Читаем Edge: Killer's Breed полностью

"Maybe not if you don't smile like that," Hedges said, then suddenly stooped and picked up the unconscious man's cap. He stepped forward and the girl did not draw back or protest as he gathered up her soft red hair and tucked it under the cap.

"You're very thoughtful, lieutenant," she said. "Thank you again."

She had to go on to her toes to gain enough height to brush her lips across Hedges' mouth. Then she turned suddenly and ran off down the alley to where the railroad tracks gleamed silver in the moonlight, the spare material of the uniform flapping about her. Hedges ran the tips of his fingers along his lips and felt a stirring in his loins as his mind conjured up the picture of her near-nakedness. Then the man at his feet groaned and he was reminded of the ugliness of the circumstances; experienced a strong desire to kill the girl's tormentor.

He grinned suddenly and crouched down to remove the man's shoes, finding the two dollars in the left one. Then he grabbed the man by the feet and started to haul him out of the alley and into the street. His undershirt was dragged up, baring his bulging belly and very white, hairless chest. Hedges hauled his burden back down the street to the doorway where the whore had been standing.

"You still open for business?" he called into the shadows.

"Sure am, mister," the familiar voice answered. "Oh, it's you?" Her tone was suddenly derisive. "Change your mind, soldier boy? I got a special rate for first timers."

"It's not for me," Hedges answered. "He's got two dollars."

The whore gasped as Hedges dragged the groaning man into view. "He was so anxious he couldn't wait to get undressed," Hedges told her. "Is two dollars enough?"

"This some kind of joke?" the whore demanded.

Hedges dropped the feet of the man and held up the two bills. "He does look kind of funny, doesn't he? And for two dollars the joke can be on you,"

A hand reached out of the darkness and long fingers with scarlet-painted nails closed around the money and snatched it away. The whore laughed harshly. "They aren't usually in that state until they leave me, but I guess in wartime a girl's got to take what she can get. Bring him inside."

Hedges turned away. "I've given you your oats, lady," he called to her. "I'm not about to feed them to you."

"Screw you!" she shrieked after him.

"No, him," Hedges said as he walked away, able to maintain a straight line without effort now.

He heard the door slam and as he again neared the edge of town he turned to look over his shoulder and saw the man still lying in the street. "Should have known," he muttered. "Pa always told me never to trust a woman with painted nails." He tried to remember whether Jeannie Fisher had colored her nails.

*****

EDGE was naked and lying face down on the big double bed in the master bedroom of the farmhouse, his body from shoulder blades to feet covered with a sheet and six blankets. He was clean of mud except for that which clung among his long hair. But replacing the mud was a fine sheen of sweat, forced from his pores by the bed covering, the fire which roared in the hearth and his own dangerously high body heat.

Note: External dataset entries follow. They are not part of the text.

(** * E and C indices of Takahashi et al. (2011): a model of the notebook's
      analysis cell ([compute_alpha], [correction_factor], [compute_index])

    The notebook [demos/takahashi2011_ECindex.ipynb] computes the E and C
    indices from a sea-surface-temperature anomaly field: an EOF
    decomposition over a base period, a projection of the whole series on
    the two leading patterns, a scaling and a sign correction, a rotation by
    45 degrees, and a quadratic fit on the December-January-February means.

    Numbers are modelled as extended reals with a not-a-number value
    ([float64]): rounding is left out, division by zero, infinities and NaN
    are kept, since the code relies on them ([dropna], [mean > 0]).  The two
    numerical kernels the notebook calls and does not contain (the EOF
    decomposition of [xeofs] and the least-squares solver behind
    [numpy.polynomial.polynomial.polyfit]) are the two methods of the class
    [Backend].

    Further on come the cells around that function (the anomalies it is run
    on and the regression patterns drawn from its indices) and the notebook
    that reads dataset ids off the ESGF catalogue and requests the tropical
    Pacific of each from the subsetting service ([keep_ds_id],
    [get_pacific_ocean]). *)

From Stdlib Require Import Reals Lra Lia ZArith QArith List Bool Sorted.
From Stdlib Require Ascii String.
Import ListNotations.

(** ** Numbers *)

Module Float.

Local Open Scope R_scope.

Inductive float64 : Type :=
| Fin (r : R)
| PInf
| NInf
| NaN.

Definition inf_of (positive : bool) : float64 :=
  if positive then PInf else NInf.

"I wish father and Allen were here," Grace said as she sat by the fire, watching steam rise from a large pan on the hob.

Her mother was sitting at the head of the bed, stropping Edge's own razor on leather. The storm had passed now and except for when the women spoke it was very quiet in the room, the stillness marred only by the consistent splash of rain on the roof and the regular, pained breathing of the man on the bed.

"Your father wouldn't he much help," Margaret Hope answered. "He's strong and he's brave, sure enough, but he's got no stomach for this kind of thing. Your brother's probably the same."

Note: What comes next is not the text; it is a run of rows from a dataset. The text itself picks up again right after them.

(** * CodeHSConsole: typed-input validation, retry loop and output capture

    A shallow embedding of [src/console/console.js] (class [CodeHSConsole])
    together with the part of the host language it relies on:
    [parseInt], [parseFloat], [isNaN], [==] on Numbers,
    [String.prototype.toLowerCase], [String.prototype.split] and
    [Array.prototype.slice].

    - Strings are sequences of code units below 256 (Rocq's [ascii], read
      as the Latin-1 range of UTF-16).
    - Numbers are IEEE 754 binary64 values: [spec_float] with precision 53
      and maximal exponent 1024, rounded to nearest, ties to even.
    - A method is a function from the world it runs in to a completion
      (a returned value or a thrown error) and the world it leaves. The
      world holds the instance, and the trace of the calls made to the
      prompt gateway, to the live-display sink and to the parsing
      strategy.
    - The public methods take the list of their arguments, as they test
      [arguments.length] themselves; the arguments are strings, as
      documented. *)

From Stdlib Require Import String Ascii List ZArith NArith Lia Bool Arith.
From Stdlib Require Import Floats.SpecFloat.
From Equations Require Import Equations.
Import ListNotations.

Open Scope string_scope.
Open Scope list_scope.
Open Scope nat_scope.

(** ** The host language *)

Module JS.

(** *** Numbers *)

Definition number : Type := spec_float.

Definition prec : Z := 53.
Definition emax : Z := 1024.

Definition NaN : number := S754_nan.
Definition Infinity (neg : bool) : number := S754_infinity neg.
Definition zero (neg : bool) : number := S754_zero neg.

(** The Number value for a signed mathematical integer: rounding to the
    nearest binary64, ties to even, overflow to an infinity. A zero
    takes the sign [neg]. *)
Definition ofInteger (neg : bool) (n : N) : number :=
  binary_normalize prec emax (if neg then Z.opp (Z.of_N n) else Z.of_N n) 0 neg.

(** The Number value for the mathematical value [n * 10 ^ e]. For a
    negative [e] the quotient [n / 10 ^ -e] is rounded once, from the
    integer quotient and the position of the remainder. The value is
    taken exactly, whatever the number of significant digits (the
    language lets an implementation approximate after the 20th). *)
Definition ofDecimal (neg : bool) (n : N) (e : Z) : number :=
  match n with
  | N0 => zero neg
  | Npos p =>
      if (0 <=? e)%Z
      then ofInteger neg (n * 10 ^ Z.to_N e)
      else
        let '(q, e', l) :=
          SFdiv_core_binary prec emax (Zpos p) 0 (10 ^ (Z.opp e)) 0 in
        binary_round_aux prec emax neg q e' l
  end.

Definition is_nan (x : number) : bool :=
  match x with S754_nan => true | _ => false end.

(** [x == y] on two Numbers: false when either is NaN, zeros of either
    sign are equal. *)
Definition number_eq (x y : number) : bool := SFeqb x y.

(** *** Characters and strings *)

Definition code (c : ascii) : N := N_of_ascii c.

Definition inRange (lo hi : N) (c : ascii) : bool :=
  ((lo <=? code c) && (code c <=? hi))%N.

(** White space and line terminators among the code units below 256:
    TAB, LF, VT, FF, CR, SP and NBSP. *)
Definition isStrWhiteSpaceChar (c : ascii) : bool :=
  (inRange 9 13 c || (code c =? 32) || (code c =? 160))%N.

Fixpoint trimStart (s : string) : string :=
  match s with
  | String c r => if isStrWhiteSpaceChar c then trimStart r else s
  | EmptyString => s
  end.

(** The value of a digit in radix-36 notation: 0-9, then a-z or A-Z. *)
Definition digitValue (c : ascii) : option N :=
  if inRange 48 57 c then Some (code c - 48)%N
  else if inRange 97 122 c then Some (code c - 87)%N
  else if inRange 65 90 c then Some (code c - 55)%N
  else None.

Definition radixDigit (R : N) (c : ascii) : option N :=
  match digitValue c with
  | Some d => if (d <? R)%N then Some d else None
  | None => None
  end.

(** The longest prefix of radix-[R] digits (as digit values) and the rest. *)
Fixpoint spanDigits (R : N) (s : string) : list N * string :=
  match s with
  | String c r =>
      match radixDigit R c with
      | Some d => let '(ds, rest) := spanDigits R r in (d :: ds, rest)
      | None => ([], s)
      end
  | EmptyString => ([], s)
  end.

Definition digitsValue (R : N) (ds : list N) : N :=
  fold_left (fun acc d => acc * R + d)%N ds 0%N.

(** A leading sign: whether it is a minus, and the rest. *)
Definition stripSign (s : string) : bool * string :=
  match s with
  | String c r =>
      if Ascii.eqb c "-" then (true, r)
      else if Ascii.eqb c "+" then (false, r)
      else (false, s)
  | EmptyString => (false, s)
  end.

(** The radix [parseInt] settles on when it is given none, and the rest:
    16 after a prefix [0x] or [0X], which is removed, and 10 otherwise. *)
Definition stripPrefix (s : string) : N * string :=
  match s with
  | String c0 (String c1 r) =>
      if Ascii.eqb c0 "0" && (Ascii.eqb c1 "x" || Ascii.eqb c1 "X")
      then (16%N, r)
      else (10%N, s)
  | _ => (10%N, s)
  end.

"But they could go and get Doctor Patterson," Grace argued. "You can't be sure you're doing the right thing."

The elder woman eyed the ugly, venomous ridge across the neck of the unconscious man and grimaced, then tested the sharpness of the razor. She nodded as the slightest of pressure nicked the skin of her thumb and drew a hairline of blood.

"Wound's poisoned, you got to get the poison out," she proclaimed. "That's commonsense and I don't need no medical training to tell me that. And time anyone got to town and brought Doc Patterson back, this feller would be past helping."

She got to her feet and crossed to the fire, there to squat down before it and, protecting her hand from the heat with her apron, thrust the blade of the razor into the flames.

"I think I feel sick," Grace said, swallowing hard, her wide eyes staring in horrified fascination at the flames licking up the blade.